> **Data provided**

(** A read of a buffer whose read half is not exhausted. *)
Lemma DoubleBuffer_read_half b xs ys size :
  buffer_ok b xs ys -> in_type size_t size -> xs <> [] ->
  let n := Z.to_nat (size `min` Z.of_nat (length xs)) in
  copy_from (m_storage b) (read_offset b + m_read_buffer_index b) (Z.of_nat n) = Ret (take n xs) /\
  Z.min (wrap size_t (read_size b - m_read_buffer_index b)) size = Z.of_nat n /\
  wrap size_t (m_read_buffer_index b + Z.of_nat n) = m_read_buffer_index b + Z.of_nat n /\
  (read_size b <=? m_read_buffer_index b) = false /\ (n <= length xs)%nat.
Proof.
  intros [H _ _] Ht Hne n. destruct (offsets_apart b) as (_ & Hro & _); [apply (buf_capacity _ _ _ H)|].
  destruct H as [Hc Hst Hw Hwr Hi Hrr Hrs Hxs Hys].
  assert (0 < Z.of_nat (length xs)) by (destruct xs; [done|simpl; lia]).
  assert (0 <= size) by int_lia.
  rewrite !(wrap_id u32 eq_refl) by int_lia. rewrite Hrs.
  split_and!; [|lia..].
  unfold copy_from. rewrite (proj2 (andb_true_iff _ _)) by lia. rewrite Nat2Z.id. f_equal.
  apply stored_take; [lia|done|lia].
Qed.

(** Reading from a [DoubleBuffer] (Kernel/DoubleBuffer.cpp:55-73) never fails a [VERIFY] and
    never reads outside the bytes written: the reader gets the oldest bytes, at least one if
    there is one, and the buffer keeps the others in their order.  If copying faults, the
    result is [-EFAULT] and no byte is lost. *)
Theorem DoubleBuffer_read_correct b xs ys data size :
  buffer_ok b xs ys -> in_type size_t size -> 0 < size ->
  exists r got called b' xs' ys', DoubleBuffer_read b data size = Ret (r, got, called, b') /\
    buffer_ok b' xs' ys' /\
    m_capacity b' = m_capacity b /\ m_unblock_callback b' = m_unblock_callback b /\
    (0 <= r -> r = Z.of_nat (length got) /\ r <= size /\ got ++ xs' ++ ys' = xs ++ ys /\
       (r = 0 -> xs ++ ys = [])) /\
    (r < 0 -> r = - EFAULT /\ xs' ++ ys' = xs ++ ys /\ exists n, u_fault data n <> None).
Proof.
  intros H Ht Hpos. unfold DoubleBuffer_read. pose proof (buf_layout _ _ _ H) as Hl.
  rewrite (storage_not_null _ _ _ Hl), (proj2 (Z.eqb_neq size 0)) by lia. cbn [orb].
  assert (exists b1 xs1 ys1,
    (if (read_size b <=? m_read_buffer_index b) && negb (write_size b =? 0) then DoubleBuffer_flip b
     else Ret b) = Ret b1 /\ buffer_ok b1 xs1 ys1 /\ xs1 ++ ys1 = xs ++ ys /\ (xs1 = [] -> ys1 = []) /\
    m_capacity b1 = m_capacity b /\ m_unblock_callback b1 = m_unblock_callback b)
    as (b1 & xs1 & ys1 & -> & H1 & Heq & Hemp & Hc & Hcb).
  { pose proof (buf_read_size _ _ _ Hl). pose proof (buf_write_size _ _ _ Hl). destruct (_ && _) eqn:E.
    - apply andb_true_iff in E as [E1 _]. assert (xs = []) as -> by (apply length_empty; lia).
      destruct (DoubleBuffer_flip_spec b ys H) as (b1 & -> & ? & ? & ?). exists b1, ys, [].
      split_and!; try done. apply app_nil_r.
    - exists b, xs, ys. split_and!; try done. intros ->. cbn [length] in *.
      rewrite (proj2 (Z.leb_le _ _)) in E by lia. apply length_empty. cbn [andb] in E.
      apply negb_false_iff in E. lia. }
  run. rewrite <- Heq. destruct (decide (xs1 = [])) as [->|Hne].
  - rewrite (Hemp eq_refl) in *. pose proof (buf_read_size _ _ _ (buf_layout _ _ _ H1)) as Hr. cbn [length] in Hr.
    rewrite (proj2 (Z.leb_le _ _)) by lia. eexists _, _, _, b1, [], []. split; [reflexivity|].
    split_and!; try done; simpl; try lia. intros; split_and!; try done; lia.
  - destruct (DoubleBuffer_read_half b1 xs1 ys1 size H1 Ht Hne) as (Hcopy & -> & Hidx & -> & Hn).
    set (n := Z.to_nat _) in *. rewrite Hcopy. run. rewrite Nat2Z.id. unfold user_copy.
    assert (0 < n)%nat by (destruct xs1; [done|]; unfold n; simpl; lia).
    destruct (u_fault data n) as [k|] eqn:Ef; cbn [negb].
    + eexists _, _, _, b1, xs1, ys1. split; [reflexivity|]. split_and!; try done; unfold EFAULT; try lia.
      intros _. split_and!; [done|done|]. exists n. by rewrite Ef.
    + rewrite Hidx. eexists _, _, _, _, (drop n xs1), ys1. split; [reflexivity|].
      split; [by apply read_advance|]. split; [done|]. split; [done|]. split; [|lia].
      intros _. rewrite length_take, Nat.min_l, app_assoc, take_drop by done.
      split_and!; [done|unfold n; lia|done|lia].
Qed.

Lemma DoubleBuffer_new_ok storage capacity :
  0 < capacity < 2 ^ 30 -> Z.of_nat (length storage) = 2 * capacity ->
  buffer_ok (DoubleBuffer_new storage capacity) [] [].
Proof.
  intros Hc Hs. split; [|simpl; lia|done].
  split; unfold write_size, read_size; cbn [DoubleBuffer_new m_write_is_1 m_size1 m_size2 m_capacity
    m_storage m_read_buffer_index length]; try done; lia.
Qed.

(** ** Sequences of reads and writes *)

Inductive operation : Type :=
  | Write (data : UserBuffer) (size : Z)
  | Read (data : UserBuffer) (size : Z).

(** A client's calls: the sizes fit and writers have that many bytes.  The buffers may fault. *)
Definition operation_ok (o : operation) : Prop :=
  match o with
  | Write data size => in_type size_t size /\ size <= Z.of_nat (length (u_bytes data))
  | Read data size => in_type size_t size
  end.

(** The results of the calls, the bytes of the successful reads, and the buffer. *)
Fixpoint run_operations (b : DoubleBuffer) (ops : list operation) : outcome (list Z * list Z * DoubleBuffer) :=
  match ops with
  | [] => Ret ([], [], b)
  | Write data size :: ops =>
      '(r, _, b) ← DoubleBuffer_write b data size;
      '(results, delivered, b) ← run_operations b ops;
      Ret (r :: results, delivered, b)
  | Read data size :: ops =>
      '(r, got, _, b) ← DoubleBuffer_read b data size;
      '(results, delivered, b) ← run_operations b ops;
      Ret (r :: results, (if r <? 0 then [] else got) ++ delivered, b)
  end.
(* ===== verification/TcpSocket.v ===== *)
(** * Kernel/Net/TCPSocket: TCP sockets

    [TCPSocket] with what it inherits from [Socket] and [IPv4Socket]: binding, listening,
    connecting, sending, receiving and closing.  The sockets live in a store, [Net], next to
    the two tables of the class; a socket is known by a number that stands for its address.
    Each operation holds the lock of the socket and is atomic here; an operation that blocks
    is split where it waits.  Waking threads up ([evaluate_block_conditions]) has no effect
    on this state.

    What the network does is in [Environment]: whether there is a route and through which
    adapter, and what sending gives.  [IPv4SocketTuple] is not part of the sources; its
    constructor and the two accessors used here are the class [SocketTuple].  The packets of
    the network are handled in Tcp.v. *)

From stdpp Require Import gmap.
From S2P Require Import Prelude AKTime DoubleBuffer TcpPacket.

#[local] Open Scope Z_scope.

(** ** Types *)

Inductive State : Type :=
  | Closed | Listen | SynSent | SynReceived | Established | CloseWait | LastAck
  | FinWait1 | FinWait2 | Closing | TimeWait.

Inductive Direction : Type := Unspecified | Outgoing | Incoming | Passive.
Inductive Error : Type := NoError | FINDuringConnect | RSTDuringConnect | UnexpectedFlagsDuringConnect.
Inductive SetupState : Type := Unstarted | InProgress | Completed.
Inductive Role : Type := NoRole | Listener | Accepted | Connected | Connecting.
(* ===== verification/Tcp.v ===== *)
(** * Kernel/Net/NetworkTask.cpp: the packets of TCP

    [handle_tcp] is what the network task does with a TCP packet: it finds the socket the
    packet is for and moves it through the states of TCP.

    The theorems about it are in the files that follow: TcpInvariant.v and TcpCalls.v show that
    whatever bytes arrive, handling them fails no [VERIFY], touches no destroyed socket and
    keeps the tables of sockets consistent, and that sockets only move along the edges of the
    state machine; TcpConnection.v that two hosts that exchange packets establish a connection
    and transfer bytes; TcpDefects.v states where the code departs from its intention. *)

From stdpp Require Import gmap.
From S2P Require Import Prelude AKTime DoubleBuffer TcpPacket TcpSocket.

#[local] Open Scope Z_scope.

(** The parts of an IPv4 packet that matter here; [ip_payload] are the bytes behind its header. *)
Record IPv4Packet : Type := MkIPv4 {
  ip_source : Z;
  ip_destination : Z;
  ip_payload : list Z
}.

Definition ip_payload_size (packet : IPv4Packet) : Z := Z.of_nat (length (ip_payload packet)).

Section handle.
Context {Tuple : Type} `{Countable Tuple} `{!SocketTuple Tuple}.
Implicit Types (net : Net Tuple) (s : TCPSocket Tuple).

(** Setters that [handle_tcp] calls. *)
Definition update net (id : nat) (f : TCPSocket Tuple -> TCPSocket Tuple) : outcome (Net Tuple) :=
  s ← get net id; Ret (put net id (f s)).
Definition set_ack_number net (id : nat) (n : Z) : outcome (Net Tuple) :=
  update net id (fun s => s <| m_ack_number := wrap u32 n |>).
Definition set_setup_state net (id : nat) (setup_state : SetupState) : outcome (Net Tuple) :=
  update net id (fun s => s <| m_setup_state := setup_state |>).
Definition set_connected net (id : nat) (connected : bool) : outcome (Net Tuple) :=
  update net id (fun s => s <| m_connected := connected |>).
Definition set_error net (id : nat) (error : Error) : outcome (Net Tuple) :=
  update net id (fun s => s <| m_error := error |>).

(** A packet without payload whose result is not used. *)
Definition send_flags (env : Environment) net (id : nat) (flags : Z) : outcome (Net Tuple) :=
  '(_, net) ← send_tcp_packet env net id flags None 0; Ret net.

(** Unexpected flags. *)
Definition reset (env : Environment) net (id : nat) : outcome (Net Tuple) :=
  net ← send_flags env net id RST;
  set_state net id Closed.

Definition handle_listen (env : Environment) net (id : nat) (packet : IPv4Packet) (tcp_packet : TCPPacket)
    (payload_size : Z) : outcome (Net Tuple) :=
  if flags tcp_packet =? SYN then
    '(client, net) ← create_client env net id (ip_destination packet) (p_destination_port tcp_packet)
                       (ip_source packet) (p_source_port tcp_packet);
    match client with
    | None => Ret net
    | Some client =>
        net ← update net client (fun s => s <| m_sequence_number := 1000 |>);
        net ← set_ack_number net client (p_sequence_number tcp_packet + payload_size + 1);
        net ← send_flags env net client (Z.lor SYN ACK);
        set_state net client SynReceived
    end
  else Ret net.

Definition handle_syn_sent (env : Environment) net (id : nat) (tcp_packet : TCPPacket) (payload_size : Z)
    : outcome (Net Tuple) :=
  let seq := p_sequence_number tcp_packet + payload_size in
  if flags tcp_packet =? SYN then
    net ← set_ack_number net id (seq + 1);
    net ← send_flags env net id ACK;
    set_state net id SynReceived
  else if flags tcp_packet =? Z.lor ACK SYN then
    net ← set_ack_number net id (seq + 1);
    net ← send_flags env net id ACK;
    net ← set_state net id Established;
    net ← set_setup_state net id Completed;
    set_connected net id true
  else if flags tcp_packet =? Z.lor ACK FIN then
    net ← set_ack_number net id (seq + 1);
    net ← send_flags env net id ACK;
    net ← set_state net id Closed;
    net ← set_error net id FINDuringConnect;
    set_setup_state net id Completed
  else if flags tcp_packet =? Z.lor ACK RST then
    net ← set_ack_number net id seq;
    net ← send_flags env net id ACK;
    net ← set_state net id Closed;
    net ← set_error net id RSTDuringConnect;
    set_setup_state net id Completed
  else
    net ← reset env net id;
    net ← set_error net id UnexpectedFlagsDuringConnect;
    set_setup_state net id Completed.

Definition handle_syn_received (env : Environment) net (id : nat) (tcp_packet : TCPPacket) (payload_size : Z)
    : outcome (Net Tuple) :=
  if flags tcp_packet =? ACK then
    net ← set_ack_number net id (p_sequence_number tcp_packet + payload_size);
    s ← get net id;
    match m_direction s with
    | Incoming =>
        if negb (has_originator net s) then reset env net id
        else
          net ← set_state net id Established;
          net ← set_setup_state net id Completed;
          release_to_originator net id
    | Outgoing =>
        net ← set_state net id Established;
        net ← set_setup_state net id Completed;
        set_connected net id true
    | _ => reset env net id
    end
  else reset env net id.

Definition handle_closing_states (env : Environment) net (id : nat) (state : State) (tcp_packet : TCPPacket)
    (payload_size : Z) : outcome (Net Tuple) :=
  let seq := p_sequence_number tcp_packet + payload_size in
  let f := flags tcp_packet in
  match state with
  | LastAck =>
      if f =? ACK then net ← set_ack_number net id seq; set_state net id Closed
      else reset env net id
  | FinWait1 =>
      if f =? ACK then net ← set_ack_number net id seq; set_state net id FinWait2
      else if f =? FIN then net ← set_ack_number net id (seq + 1); set_state net id Closing
      else reset env net id
  | FinWait2 =>
      if f =? FIN then net ← set_ack_number net id (seq + 1); set_state net id TimeWait
      else if f =? Z.lor ACK RST then set_state net id Closed
      else reset env net id
  | Closing =>
      if f =? ACK then net ← set_ack_number net id seq; set_state net id TimeWait
      else reset env net id
  | _ => reset env net id
  end.

Definition handle_established (env : Environment) net (id : nat) (packet : IPv4Packet) (tcp_packet : TCPPacket)
    (payload_size : Z) : outcome (Net Tuple) :=
  if has_rst tcp_packet then set_state net id Closed
  else if has_fin tcp_packet then
    net ← (if negb (payload_size =? 0) then '(_, net) ← did_receive net id (ip_payload packet); Ret net else Ret net);
    net ← set_ack_number net id (p_sequence_number tcp_packet + payload_size + 1);
    net ← send_flags env net id ACK;
    net ← set_state net id CloseWait;
    set_connected net id false
  else
    net ← set_ack_number net id (p_sequence_number tcp_packet + payload_size);
    if negb (payload_size =? 0) then
      '(received, net) ← did_receive net id (ip_payload packet);
      if (received : bool) then send_flags env net id ACK else Ret net
    else Ret net.

Definition handle_tcp (env : Environment) net (packet : IPv4Packet) : outcome (Net Tuple) :=
  if ip_payload_size packet <? sizeof_TCPPacket then Ret net
  else
    tcp_packet ← TCPPacket_read (ip_payload packet);
    if ip_payload_size packet <? header_size tcp_packet then Ret net
    else
      let payload_size := ip_payload_size packet - header_size tcp_packet in
      if negb (from_ipv4_address env (ip_destination packet)) then Ret net
      else
        let t := mk_tuple (ip_destination packet) (p_destination_port tcp_packet) (ip_source packet)
                   (p_source_port tcp_packet) in
        match from_tuple net t with
        | None => Ret net
        | Some id =>
            s ← get net id;
            VERIFY (m_local_port s =? p_destination_port tcp_packet) ;;
            let s := receive_tcp_packet s tcp_packet (ip_payload_size packet) in
            let net := put net id s in
            match m_state s with
            | Closed => Ret net
            | TimeWait => reset env net id
            | Listen => handle_listen env net id packet tcp_packet payload_size
            | SynSent => handle_syn_sent env net id tcp_packet payload_size
            | SynReceived => handle_syn_received env net id tcp_packet payload_size
            | Established => handle_established env net id packet tcp_packet payload_size
            | state => handle_closing_states env net id state tcp_packet payload_size
            end
        end.

End handle.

> **Task brief**
Copy out the listing above, line by line and exactly, from its first line to the line holding "Z.min (wrap size_t", inclusive.

> **Your solution**
(** A read of a buffer whose read half is not exhausted. *)
Lemma DoubleBuffer_read_half b xs ys size :
  buffer_ok b xs ys -> in_type size_t size -> xs <> [] ->
  let n := Z.to_nat (size `min` Z.of_nat (length xs)) in
  copy_from (m_storage b) (read_offset b + m_read_buffer_index b) (Z.of_nat n) = Ret (take n xs) /\
  Z.min (wrap size_t (read_size b - m_read_buffer_index b)) size = Z.of_nat n /\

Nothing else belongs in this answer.